* TASK REQUIREMENTS
Determine the number of lines in the listing that contain "GetCancellation". Write only that number.

* RECORDS SHOWN
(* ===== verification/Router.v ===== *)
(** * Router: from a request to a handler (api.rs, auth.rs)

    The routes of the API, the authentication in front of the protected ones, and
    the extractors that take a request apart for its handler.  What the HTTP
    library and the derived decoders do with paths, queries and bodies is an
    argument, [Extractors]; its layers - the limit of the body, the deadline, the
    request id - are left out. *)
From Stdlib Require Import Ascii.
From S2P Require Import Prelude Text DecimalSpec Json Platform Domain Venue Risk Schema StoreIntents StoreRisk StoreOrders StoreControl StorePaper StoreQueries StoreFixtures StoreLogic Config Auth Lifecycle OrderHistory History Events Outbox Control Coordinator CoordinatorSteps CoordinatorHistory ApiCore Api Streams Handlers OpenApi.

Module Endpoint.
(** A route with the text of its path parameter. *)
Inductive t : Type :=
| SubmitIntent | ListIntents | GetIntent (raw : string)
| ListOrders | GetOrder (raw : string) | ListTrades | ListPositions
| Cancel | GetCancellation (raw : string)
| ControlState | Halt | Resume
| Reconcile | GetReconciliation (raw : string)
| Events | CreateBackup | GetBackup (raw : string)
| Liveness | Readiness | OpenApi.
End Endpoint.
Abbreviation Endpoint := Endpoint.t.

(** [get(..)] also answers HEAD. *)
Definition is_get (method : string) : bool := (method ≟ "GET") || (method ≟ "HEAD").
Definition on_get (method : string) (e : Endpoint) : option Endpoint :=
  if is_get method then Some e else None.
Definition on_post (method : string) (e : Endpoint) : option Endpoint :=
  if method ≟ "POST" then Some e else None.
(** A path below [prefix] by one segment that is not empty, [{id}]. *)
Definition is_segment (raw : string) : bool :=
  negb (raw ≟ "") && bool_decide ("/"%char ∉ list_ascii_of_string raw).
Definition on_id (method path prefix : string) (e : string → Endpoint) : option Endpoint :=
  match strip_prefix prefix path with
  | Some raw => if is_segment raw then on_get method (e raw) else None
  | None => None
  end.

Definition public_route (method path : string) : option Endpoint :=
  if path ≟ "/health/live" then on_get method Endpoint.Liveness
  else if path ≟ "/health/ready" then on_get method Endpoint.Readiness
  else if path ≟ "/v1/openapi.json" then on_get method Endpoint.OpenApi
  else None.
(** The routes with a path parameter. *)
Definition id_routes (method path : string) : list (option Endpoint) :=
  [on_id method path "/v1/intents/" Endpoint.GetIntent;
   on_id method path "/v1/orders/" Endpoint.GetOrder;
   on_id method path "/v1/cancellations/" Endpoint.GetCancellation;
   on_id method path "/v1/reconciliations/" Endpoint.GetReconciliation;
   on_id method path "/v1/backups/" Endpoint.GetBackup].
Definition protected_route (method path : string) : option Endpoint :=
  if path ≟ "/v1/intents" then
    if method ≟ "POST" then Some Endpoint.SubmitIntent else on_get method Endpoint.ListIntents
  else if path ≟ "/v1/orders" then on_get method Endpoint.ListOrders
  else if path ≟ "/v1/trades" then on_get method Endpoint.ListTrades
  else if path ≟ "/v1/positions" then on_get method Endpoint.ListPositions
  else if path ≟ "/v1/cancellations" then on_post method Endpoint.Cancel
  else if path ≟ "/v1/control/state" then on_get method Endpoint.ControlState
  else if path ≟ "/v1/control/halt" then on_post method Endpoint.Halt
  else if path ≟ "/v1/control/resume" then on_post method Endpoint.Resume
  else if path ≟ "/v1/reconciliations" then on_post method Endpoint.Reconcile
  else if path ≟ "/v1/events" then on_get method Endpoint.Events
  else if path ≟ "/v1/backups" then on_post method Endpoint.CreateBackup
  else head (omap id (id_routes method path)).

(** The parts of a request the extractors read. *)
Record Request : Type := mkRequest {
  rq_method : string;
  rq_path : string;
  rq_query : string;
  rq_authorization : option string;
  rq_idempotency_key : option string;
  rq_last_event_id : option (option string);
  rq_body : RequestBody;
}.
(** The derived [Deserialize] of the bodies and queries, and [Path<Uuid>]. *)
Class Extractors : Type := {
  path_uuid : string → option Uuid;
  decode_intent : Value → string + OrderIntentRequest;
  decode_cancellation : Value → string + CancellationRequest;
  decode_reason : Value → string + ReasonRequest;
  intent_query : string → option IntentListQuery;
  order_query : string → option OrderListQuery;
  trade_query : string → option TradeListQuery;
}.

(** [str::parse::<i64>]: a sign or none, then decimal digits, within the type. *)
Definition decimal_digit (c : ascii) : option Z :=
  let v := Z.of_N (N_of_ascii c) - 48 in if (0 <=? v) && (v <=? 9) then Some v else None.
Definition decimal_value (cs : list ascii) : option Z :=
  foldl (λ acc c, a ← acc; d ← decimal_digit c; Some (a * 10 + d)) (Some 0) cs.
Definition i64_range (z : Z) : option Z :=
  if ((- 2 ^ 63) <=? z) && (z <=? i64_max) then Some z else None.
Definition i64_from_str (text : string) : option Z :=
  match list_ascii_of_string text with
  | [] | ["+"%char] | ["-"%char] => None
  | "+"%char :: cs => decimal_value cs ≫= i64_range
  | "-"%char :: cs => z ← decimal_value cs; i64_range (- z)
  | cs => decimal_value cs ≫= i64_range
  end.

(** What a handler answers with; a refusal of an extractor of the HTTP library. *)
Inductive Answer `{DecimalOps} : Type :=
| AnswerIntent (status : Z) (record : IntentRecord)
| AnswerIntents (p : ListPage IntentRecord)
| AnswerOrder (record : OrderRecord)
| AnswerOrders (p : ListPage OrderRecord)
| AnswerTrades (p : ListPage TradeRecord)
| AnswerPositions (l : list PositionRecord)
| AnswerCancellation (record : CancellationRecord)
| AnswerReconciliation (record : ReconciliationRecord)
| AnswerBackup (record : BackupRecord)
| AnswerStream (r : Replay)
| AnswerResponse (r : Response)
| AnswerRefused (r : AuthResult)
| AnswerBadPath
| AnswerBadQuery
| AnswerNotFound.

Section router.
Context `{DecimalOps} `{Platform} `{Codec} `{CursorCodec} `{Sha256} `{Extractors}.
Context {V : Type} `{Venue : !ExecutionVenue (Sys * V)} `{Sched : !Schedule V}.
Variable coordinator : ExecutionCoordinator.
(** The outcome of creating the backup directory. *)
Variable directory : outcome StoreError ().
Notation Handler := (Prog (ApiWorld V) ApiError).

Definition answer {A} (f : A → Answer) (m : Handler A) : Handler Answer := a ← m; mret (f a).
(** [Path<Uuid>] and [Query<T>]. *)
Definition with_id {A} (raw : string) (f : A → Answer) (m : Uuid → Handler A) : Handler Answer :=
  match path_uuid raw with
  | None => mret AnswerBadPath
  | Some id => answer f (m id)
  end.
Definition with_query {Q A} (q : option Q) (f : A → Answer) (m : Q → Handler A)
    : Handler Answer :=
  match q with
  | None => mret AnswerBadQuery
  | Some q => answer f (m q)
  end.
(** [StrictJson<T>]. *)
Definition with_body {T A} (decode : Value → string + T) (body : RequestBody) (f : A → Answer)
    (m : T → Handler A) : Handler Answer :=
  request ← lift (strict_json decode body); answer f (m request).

* ANSWER SPACE
2